Dwelling in Possibility -- A Year of Change
2004

 I dwell in possibility. — Emily Dickinson



 



May 2, 2004
Sunday

We'll call him Kevin, although that's not his real name. I don't know him or his family, but then for purposes of this essay I don't need to. In my long experience with teens I've known so many kids like him that it's not hard to imagine from what I've been reading and the pictures I've been seeingwhat he was like and what effect he had on others.

He was the quarterback on the football team at a nearby school not unlike Lynn's. He was preparing for the senior prom next weekend, and graduation a few weeks after that. He'd signed a letter of intent to play Division I football next year at a respected university where his the quality of his scholarship was as important to his admission as the quality of his athletic skills.
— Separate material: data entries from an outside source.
(** Writing data pages. *)
Lemma write_pages d ds s s' m :
  map_step d ds s s' -> (forall a, page_of a ∉ ds -> mget m a = mget (k_mem s') a) ->
  map_step d ds s (set_k_mem m s') /\
  forall x, 0 <= x < 2 ^ 32 -> mmu_walk d m x = mmu_walk d (k_mem s') x.
Proof.
  intros [(m1 & a & ->) Ho Hd Hps Hda Ht Hn Hf Hr] Hs.
  set (s1 := set_k_alloc a (set_k_mem m1 s)) in *.
  assert (forall q, q ∉ ds -> same_page (k_mem s1) m q) as Hsame by (intros q Hq b Hb; apply Hs; by rewrite Hb).
  assert (forall q, pt_page (k_mem s1) d q -> q ∉ ds) as Hnd by (intros q Hq Hin; by destruct (Hda q Hin) as (_ & _ & Hnp)).
  assert (forall i, 0 <= i < 1024 -> table_of m d i = table_of (k_mem s1) d i) as E.
  { intros i Hi. apply table_of_ext; [apply Hd | apply Hsame, Hnd; by left | done]. }
  assert (forall q, pt_page m d q <-> pt_page (k_mem s1) d q) as Hpt.
  { intros q. unfold pt_page. split; (intros [->|(i & Hi & Eq)]; [by left|]; right; exists i; split; [done|]);
      [by rewrite <- E | by rewrite E]. }
  split.
  - constructor; kproj.
    + exists m, a. by destruct s.
    + by apply paging_ok_mem.
    + apply (dir_wf_ext (k_mem s1)); [done|]. apply Hsame, Hnd. by left.
    + destruct Hps as (ps & Ef & Hps). exists ps. split; [done|]. intros q Hq. rewrite Hpt. by apply Hps.
    + intros q Hq. rewrite Hpt. by apply Hda.
    + intros i t Hi Et. rewrite E by done. by apply Ht.
    + intros q Hq%Hpt. by apply Hn.
    + intros q Hq Hqd. apply (same_page_trans _ (k_mem s1)); [apply Hf; [by rewrite <- Hpt | done] | by apply Hsame].
    + exact Hr.
  - intros x Hx. apply (walk_ext (k_mem s1) m (frames s1)); [done | | done]. intros q Hq. by apply Hsame, Hnd.
Qed.

Lemma write_data d ds s s' p m :
  map_step d ds s s' -> p ∈ ds -> p mod 4096 = 0 -> same_outside p 4096 (k_mem s') m ->
  map_step d ds s (set_k_mem m s') /\
  forall x, 0 <= x < 2 ^ 32 -> mmu_walk d m x = mmu_walk d (k_mem s') x.
Proof.
  intros Hm Hp Hpm Hs. apply write_pages; [done|]. intros a Ha.
  apply (same_outside_page p (k_mem s') m (page_of a)); [done | done | | done]. by intros E; rewrite E in Ha.
Qed.

(** [kmemcpy] from kernel memory to pages of the current address space: byte [i] of the
    block goes to the physical address [ph i]. *)
Record user_block (d : Z) (ds : list Z) (s : kst) (v src n : Z) (ph : Z -> Z) : Prop := {
  ub_addr : MEMORY_TASK_BASE <= v /\ v + n <= 2 ^ 32;
  ub_src : 0 < src /\ kblock src n /\ forall i, 0 <= i < n -> page_of (src + i) ∉ ds;
  ub_walk : forall i, 0 <= i < n -> mmu_walk d (k_mem s) (v + i) = Some (ph i) /\ page_of (ph i) ∈ ds;
  ub_inj : forall i j, 0 <= i < n -> 0 <= j < n -> ph i = ph j -> i = j
}.

Lemma kmemcpy_user_loop d ds s0 s v src n ph :
  map_step d ds s0 s -> user_block d ds s v src n ph -> 0 <= n -> forall k j m,
  0 <= j -> j + Z.of_nat k = n ->
  (forall a, page_of a ∉ ds -> mget m a = mget (k_mem s) a) ->
  (forall i, 0 <= i < j -> mget m (ph i) = mget (k_mem s) (src + i)) ->
  exists m', kmemcpy_loop k (v + j) (src + j) d m = Some (tt, m') /\
    (forall a, page_of a ∉ ds -> mget m' a = mget (k_mem s) a) /\
    forall i, 0 <= i < n -> mget m' (ph i) = mget (k_mem s) (src + i).
Proof.
  intros Hs [[Hv Hvn] (Hs0 & Hsb & Hsd) Hw Hi] Hn. induction k as [|k IH]; intros j m Hj Hjk Hout Hdone; cbn [kmemcpy_loop].
  { exists m. split_and!; [done | done |]. intros i Hi'. apply Hdone. lia. }
  erewrite mm_bind_some by (apply load8_kernel, Hsb; lia).
  destruct (write_pages d ds s0 s m Hs Hout) as [_ Hwm]. destruct (Hw j ltac:(lia)) as [Hwj Hpj].
  assert (store8 (v + j) (mget m (src + j)) d m = Some (tt, mset m (ph j) (mget m (src + j)))) as Est.
  { unfold store8, translate. unfold MEMORY_TASK_BASE in *. rewrite (proj2 (Z.ltb_ge _ _)), (proj2 (Z.ltb_lt _ _)) by lia.
    by rewrite Hwm, Hwj by lia. }
  erewrite mm_bind_some by exact Est.
  destruct (IH (j + 1) (mset m (ph j) (mget m (src + j)))) as (m' & E & Ho & Hd'); [lia | lia | | |].
  - intros a Ha. rewrite mget_mset. destruct (Z.eqb_spec (ph j) a) as [<-|]; [done | by apply Hout].
  - intros i Hi'. rewrite mget_mset. destruct (Z.eqb_spec (ph j) (ph i)) as [Eij|Hne].
    + apply Hi in Eij as <-; [|lia..]. rewrite u8_small by apply mget_range. apply Hout, Hsd. lia.
    + apply Hdone. destruct (decide (i = j)) as [->|]; [done | lia].
  - exists m'. by rewrite <- !Z.add_assoc.
Qed.

Lemma kmemcpy_user d ds s0 s v src n ph :
  map_step d ds s0 s -> user_block d ds s v src n ph -> 0 <= n < 2 ^ 32 -> k_cr3 s = d ->
  exists m, lift (kmemcpy v src n) s = Done tt (set_k_mem m s) /\
    (forall a, page_of a ∉ ds -> mget m a = mget (k_mem s) a) /\
    forall i, 0 <= i < n -> mget m (ph i) = mget (k_mem s) (src + i).
Proof.
  intros Hs Hub Hn <-. pose proof (ub_addr _ _ _ _ _ _ _ Hub) as [Hv _]. pose proof (ub_src _ _ _ _ _ _ _ Hub) as (Hsrc & _ & _).
  destruct (kmemcpy_user_loop (k_cr3 s) ds s0 s v src n ph Hs Hub ltac:(lia) (Z.to_nat n) 0 (k_mem s)) as (m & E & Ho & Hb);
    [lia | lia | done | lia |].
  exists m. split_and!; [|done|done]. apply lift_done. unfold kmemcpy. unfold MEMORY_TASK_BASE in Hv.
  rewrite (proj2 (Z.eqb_neq v 0)), (proj2 (Z.eqb_neq src 0)) by lia. cbn [orb].
  destruct (Z.eqb_spec n 0) as [->|]; [injection E as <-; done|]. rewrite u32_small by lia. by rewrite !Z.add_0_r in E.
Qed.

(** ** The two spaces *)
Variables (s0 : kst) (from to : Z).

(** The pages that make up the user half of the space [from]. *)
Definition own (p : Z) : Prop :=
  p = from \/ (exists i, 512 <= i < 1024 /\ table_of (k_mem s0) from i = Some p) \/
  exists x pa, user x /\ mmu_walk from (k_mem s0) x = Some pa /\ p = page_of pa.

Lemma user_index x : user x -> 512 <= pde_index x < 1024.
Proof. intros [Hx1 Hx2]. unfold MEMORY_TASK_BASE in Hx1. rewrite pde_index_div. change (2 ^ 22) with 4194304. zdiv. Qed.

Lemma user_walk_same F m x :
  dir_wf (k_mem s0) F from ->
  (forall p, own p -> same_page (k_mem s0) m p) -> user x -> mmu_walk from m x = mmu_walk from (k_mem s0) x.
Proof.
  intros [Hd _ Ht _] Hs Hx. pose proof (user_index x Hx) as Hi.
  rewrite !walk_tables by apply Hd. rewrite (table_of_ext (k_mem s0)) by (apply Hd || lia || (apply Hs; by left)).
  destruct (table_of (k_mem s0) from (pde_index x)) as [t|] eqn:Et; [|done]. cbn [mbind option_bind].
  destruct (Ht (pde_index x) t ltac:(lia) Et) as ([Hta _] & _).
  rewrite (leaf_ext (k_mem s0)); [done | done | | apply pte_index_range].
  apply Hs. right; left. by exists (pde_index x).
Qed.

(** The running task has the space [from]; [to] is new. *)
Record fork_ok : Prop := {
  fo_paging : paging_ok s0;
  fo_cr3 : k_cr3 s0 = from;
  fo_from : dir_wf (k_mem s0) (frames s0) from;
  fo_to : dir_wf (k_mem s0) (frames s0) to;
  fo_own : forall p, own p -> ~ pt_page (k_mem s0) to p /\ p ∉ frames s0;
  fo_empty : forall x, user x -> mmu_walk to (k_mem s0) x = None
}.

Hypothesis Hok : fork_ok.

(** At [x] the space [to] has a copy of what [from] has, in one of the frames [ds]. *)
Definition copied_at (m : gmap Z Z) (ds : list Z) (x : Z) : Prop :=
  match mmu_walk from (k_mem s0) x with
  | None => mmu_walk to m x = None
  | Some pa => exists pa', mmu_walk to m x = Some pa' /\ page_of pa' ∈ ds /\ mget m pa' = mget (k_mem s0) pa
  end.

(** The pages below [v] are copied, those from [v] on still empty. *)
Record fork_inv (v : Z) (ds : list Z) (s : kst) : Prop := {
  fi_step : map_step to ds s0 s;
  fi_copied : forall x, user x -> x < v -> copied_at (k_mem s) ds x;
  fi_empty : forall x, user x -> v <= x -> mmu_walk to (k_mem s) x = None;
  fi_once : forall x y pa pb, user x -> user y -> mmu_walk to (k_mem s) x = Some pa -> mmu_walk to (k_mem s) y = Some pb ->
    page_of pa = page_of pb -> page_of x = page_of y
}.

Lemma fork_inv_init : fork_inv MEMORY_TASK_BASE [] s0.
Proof.
  destruct Hok as [Hp _ _ Ht _ He]. constructor.
  - by apply map_step_refl.
  - intros x [Hx _] ?. lia.
  - intros x Hx _. by apply He.
  - intros x y pa pb Hx _ E. by rewrite He in E.
Qed.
He didn't go to school on Thursday. Late in the afternoon someone saw him in his Jeep Cherokee driving through town. He didn't come home Thursday night. Friday's paper reported him missing. A search was begun.

Today's paper conveyed the sad news. His Jeep was spotted in the parking lot of a rural church (not the one he attended). His body was found in the woods behind the church. He was dead of what has been ruled a self-inflicted gunshot wound.

No one interviewed for the article was able to give even the slightest suggestion of what might have led this dazzling young man to seek a permanent solution to what must surely have been a temporary problem. His friends are baffled, his teachers and coaches mystified, the sportswriter who knew him well left without adequate words to describe his bewilderment. The article included remarks by a local psychologist about the warning signs of teen suicide. But the people interviewed insist none of those signs was present.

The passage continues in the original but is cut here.